The other day I read a quote from author Dorothy Bass who, in her book Keeping the Sabbath, suggested that in the book of Deuteronomy the commandment to “observe the Sabbath Day” is tied to the experience of a people newly released from bondage.  She reflected, “SLAVES CANNOT TAKE A DAY OFF; FREE PEOPLE CAN.”  This was a commandment, but one given to the now freed Israelites to live as the FREE people of God.

We enjoy in the United States a wonderful freedom to live our lives.  Unfortunately our culture can be so pervasive that we can become enslaved without realizing it, or we are forced to adapt, even against our wishes. When I read the quote, “Slaves cannot take a day off, free people can,” I thought of so many ways we may be slaves that we are unaware of: to our desires, to our things and to the opinions of others. Perhaps we are not free at all.

I am old enough to remember the introduction of the “answering machine.”  I did not have one because I felt the parishioners could reach me during my office hours.  After a while parishioners became a little angry when my phone was not answered when I was not home.  So eventually I had to give in to the pressure and connect an answering machine to my phone. The machine was supposed to be a convenience that made me freer, but instead it only allowed me to take more calls and made my life busier.

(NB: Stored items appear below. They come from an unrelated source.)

(** C25. The chaos harness never cries wolf: on every run of the cluster,
    with lost, delayed, reordered and duplicated messages, failed saves,
    nodes stopped and restarted from their disks, and observations taken at
    any moments, [Check] returns nil. One crash window is left out of the
    runs: an installation whose log save fails after its snapshot save
    succeeded ([torn_install_keeps_conflict]). Terms and indices stay below
    2^64. *)
Theorem InvariantTracker_silent (members : gset bytes) (cfg_of : bytes -> Config) ids w o :
  (forall i, i ∈ members -> c_id (cfg_of i) = i /\ i <> []) ->
  (forall i, i ∈ members ->
     NoDup (i :: c_peers (cfg_of i)) /\ list_to_set (i :: c_peers (cfg_of i)) = members) ->
  winitial members cfg_of w -> rtc (ostep ids) (MkObserved w ∅ newInvariantTracker) o -> Check (ob_inv o) = None.
Proof.
  intros Hid Hpeers Hw Hr. destruct (WInv_initial members cfg_of Hid w Hw) as (H & HW).
  assert (calm members cfg_of (MkObserved w ∅ newInvariantTracker) H) as Hc.
  { split; cbn; try done; try (intros i p Hp; by rewrite lookup_empty in Hp). }
  clear HW Hw. remember (MkObserved w ∅ newInvariantTracker) as o0 eqn:E0. clear E0. revert H Hc.
  induction Hr as [o|o o1 o' Hs _ IH]; intros H Hc.
  - unfold Check, Violations. by rewrite (Q_silent _ _ _ _ Hc).
  - destruct (calm_step members cfg_of Hid Hpeers ids o o1 H Hc Hs) as (H' & Hc'). by eapply IH.
Qed.

(** ** Witnesses *)

Definition trio_list : list bytes := [na; nb; nc].
Definition watch (w : world) (down : gset bytes) (inv : InvariantTracker) : InvariantTracker :=
  observe inv (MkClusterSnapshot (snapshot_nodes trio_list (w_nodes w) down) [] []).
Definition seen1 : InvariantTracker := watch world0 ∅ newInvariantTracker.
Definition seen2 : InvariantTracker := watch world1 ∅ seen1.

Example InvariantTracker_silent_witness :
  lastTerm seen2 !! na = Some 1 /\ Check seen2 = None.
Proof.
  split; [vm_compute; reflexivity|].
  apply (InvariantTracker_silent trio trio_cfg trio_list world0 (MkObserved world1 ∅ seen2) RaftElection.trio_ids trio_peers world0_initial).
  apply (rtc_l _ _ (MkObserved world0 ∅ seen1)); [apply (os_observe trio_list (MkObserved world0 ∅ newInvariantTracker))|].
  apply (rtc_l _ _ (MkObserved world1 ∅ seen1)).
  - apply (os_run trio_list (MkObserved world0 ∅ seen1)).
    apply (ws_tick world0 na (fresh_node na) calm_faults a1); [exact (proj1 world0_nodes)|reflexivity|apply surjective_pairing].
  - apply rtc_once. apply (os_observe trio_list (MkObserved world1 ∅ seen1)).
Defined.
(** ** Theorems *)

(** C32. A reported violation comes with a genuine diagnosis: for a valid
    history whose operations are numbered from 1, the reported prefix is an
    order of some of its operations that respects real time and explains
    what each of them observed; the failing operation is a read that is not
    in the prefix, could come next in real time, and observed something else
    than what the reported expectation says, which is what the reference
    model holds after the prefix. *)
Theorem violation_is_genuine h maxStates :
  Validate h = None -> (forall op, op ∈ h -> op_ID op <> 0) -> r_Status (Check h maxStates) = StatusViolation ->
  exists v included l, r_Violation (Check h maxStates) = Some v /\ included `sublist_of` optional_of h /\
    diagnosis (Completed h) included v l /\ v_FailingOp v ∈ Completed h.
Proof.
  intros Hv Hnz Hc.
  destruct (check_loop_diagnosis (if maxStates <=? 0 then DefaultMaxStates else maxStates) (Completed h) (optional_of h)
    (optionalSubsets (length (optional_of h))) (MkCheck (MkResult StatusViolation [] (Some noViolation) 0 0) false 0)
    (fun v => exists included l, included `sublist_of` optional_of h /\ diagnosis (Completed h) included v l)) as (v & Ev & inc & l & Hs & Hd).
  - intros mask budget r Hr. pose proof (included_sublist 0 mask (optional_of h)) as Hs.
    destruct (run_diagnosis (Completed h) (included_of mask (optional_of h)) budget) as (v & l & Hrv & Hd); [by apply all_NoDup| | |exact Hr|].
    + apply Forall_forall. intros op [Ho Hop]%list_elem_of_filter. by eapply validate_times.
    + intros op [[_ Hop]%list_elem_of_filter|Hop]%elem_of_app; [by apply Hnz|]. apply Hnz.
      eapply sublist_subseteq in Hop; [|exact Hs]. by apply list_elem_of_filter in Hop as [_ ?].
    + exists v. split; [done|]. by exists (included_of mask (optional_of h)), l.
  - left. split; [apply optionalSubsets_nonempty|done].
  - exact Hc.
  - exists v, inc, l. split_and!; [exact Ev|done|done|]. destruct (D_failing _ _ _ _ Hd) as (Hin & _ & Hk).
    apply elem_of_app in Hin as [?|Hin]; [done|]. eapply sublist_subseteq in Hin; [|exact Hs].
    apply list_elem_of_filter in Hin as [[_ Hkind] _]. rewrite Hk in Hkind. by destruct Hkind.
Qed.

(** The report lists every operation of the history once, ordered by
    invocation, those of one instant in the order of the history. *)
Theorem report_order h : StronglySorted by_invoke (sortedByInvoke h) /\ sortedByInvoke h ≡ₚ h /\
  forall t, at_time t (sortedByInvoke h) = at_time t h.
Proof. apply sortedByInvoke_spec. Qed.

(** A report can always be rendered: the verdict of a violation has its
    diagnosis. *)
Theorem Report_total quote h maxStates : is_Some (Report quote (Check h maxStates) h).
Proof.
  unfold Report. destruct (r_Status (Check h maxStates)) eqn:E; [by eexists| |by eexists].
  destruct (check_loop_diagnosis (if maxStates <=? 0 then DefaultMaxStates else maxStates) (Completed h) (optional_of h)
    (optionalSubsets (length (optional_of h))) (MkCheck (MkResult StatusViolation [] (Some noViolation) 0 0) false 0)
    (fun _ => True)) as (v & Ev & _); [|left; split; [apply optionalSubsets_nonempty|done]|exact E|].
  - intros mask budget. unfold searcher_run. destruct (search _ _ _ _ _) as [b st]. repeat case_if; try done. by eexists.
  - unfold Check. rewrite Ev. by eexists.
Qed.

(** ** Witness and an example *)

Example violation_is_genuine_witness :
  exists v l, r_Violation (Check stale 0) = Some v /\ v_Linearization v = [1] /\ op_ID <$> l = [1] /\
    run_model ∅ l !! [x78] = Some [x31].
Proof.
  destruct (violation_is_genuine stale 0) as (v & inc & l & Ev & _ & Hd & _); [vm_compute; reflexivity| |vm_compute; reflexivity|].
  { intros op [->|[->|Hop%not_elem_of_nil]%elem_of_cons]%elem_of_cons; done. }
  assert (r_Violation (Check stale 0) = Some (MkViolation [1] (on_x 2 OpGet [] 3 4 false []) true [x31])) as E by (vm_compute; reflexivity).
  rewrite E in Ev. injection Ev as <-. exists (MkViolation [1] (on_x 2 OpGet [] 3 4 false []) true [x31]), l.
  split; [exact E|]. split; [done|]. split; [exact (D_ids _ _ _ _ Hd)|exact (D_expected _ _ _ _ Hd)].
Defined.

(** An operation numbered 0, which [Validate] accepts, is taken for no
    failure at all: the violation is reported without its diagnosis. *)
Theorem operation_zero_is_not_blamed :
  let h := [on_x 0 OpGet [] 1 2 true [x31]] in
  Validate h = None /\ r_Status (Check h 0) = StatusViolation /\ r_Violation (Check h 0) = Some noViolation.
Proof. vm_compute. done. Qed.

Definition plain_quote (b : bytes) : bytes := lit "'" ++ b ++ lit "'".

Example stale_report : Report plain_quote (Check stale 0) stale = Some (
  lit "LINEARIZABILITY CHECK: VIOLATION" ++ nl ++ lit "operation count: 2 (completed: 2)" ++ nl ++
  lit "states explored: 2 (budget: 200000)" ++ nl ++ nl ++ lit "observed history:" ++ nl ++
  lit "  id=1 client= request=0 node= Put('x') value='1' invoke=1 complete=2 -> OK" ++ nl ++
  lit "  id=2 client= request=0 node= Get('x') invoke=3 complete=4 -> OK not-found" ++ nl ++ nl ++
  lit "LINEARIZABILITY VIOLATION" ++ nl ++ lit "partial linearization reached (operation IDs, in order):" ++ nl ++
  lit "  [1]" ++ nl ++ nl ++ lit "no legal placement found for:" ++ nl ++
  lit "  id=2 client= request=0 node= Get('x') invoke=3 complete=4 -> OK not-found" ++ nl ++ nl ++ lit "reason:" ++ nl ++
  lit "  reference model at this point holds found=true value='1' for key 'x'," ++ nl ++
  lit "  but the operation observed found=false value=''" ++ nl).
Proof. vm_compute. reflexivity. Qed.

I remember the time before cell phones when you would go on vacation and the only way to communicate with your job or family was at a pay phone or at the hotel. Fast forward to today and look at how important our phones are and how we are attached (enslaved) to them.  Now I feel uncomfortable even going to the store a few miles away without my phone.  They are great helps, but we are never alone and always on call.

How can we be sure that we are free to live and make decisions as a disciple of Jesus Christ and as good Catholics?

The freedom of Jesus is the freedom to Love one another as God has loved us first.  The freedom we should be striving for is the virtue to be free to love others, our family, the poor, our coworkers with the love of Christ.  This is our goal as Christians and the conversion we seek will increase our love of God and neighbor and it will be a guide to break the slavery of the world in our lives.

The difficulty with this way is that to love others we must take the focus off ourselves. We have to decide to make our spiritual life a priority. We need to be aware of how our lives are controlled by subtle realities that seem to be an exercise in personal freedom, but may also be a kind of enslavement and obstacle to following Jesus. For example: Is our desire to be “in style” or to have the latest gadget a freedom or a slavery? Are we free to be out of fashion and/or choose a simpler lifestyle? Do we choose to schedule what Sunday Mass we will attend before we schedule anything else or do other things exert more influence in our lives?  In conversation with others are we free to put them first, giving our full attention while not looking at our phones?  Do we really need to check our phones or text when we are in church? (Remember Jesus in the Garden of Gethsemane asked his apostles, “Can you not watch one hour with me?”)  Are we free to not look at pornography or do we fool ourselves that we can stop when we want to?  Are we free to forgive someone who has hurt us or do we enjoy holding on to the grudge?

Let us examine our lives and trust the wisdom of Christ and His Church more than the wisdom of the world. Look at your life with eyes of faith and see that some of the “free choices” we make are not so free. So many of the worries, concerns, wants, unhealed wounds, angers and grudges we carry are burdens that enslave us, drain our energy and make us feel like we cannot change. Often we may deep down not want to change because we feel safe in our enslavement; we like our sin and are even comforted in our self-centered world. But this is a lie that robs us of hope and enthusiasm for life.  Examine your life. Make your prayer and sacramental life and relationships of love a priority. Do not let yourself be distracted by self-serving choices but rather strive always to follow Jesus’ command to “Love one another as I have loved you.”  It is only in the Christian way of Love that we will find joy, hope and true freedom.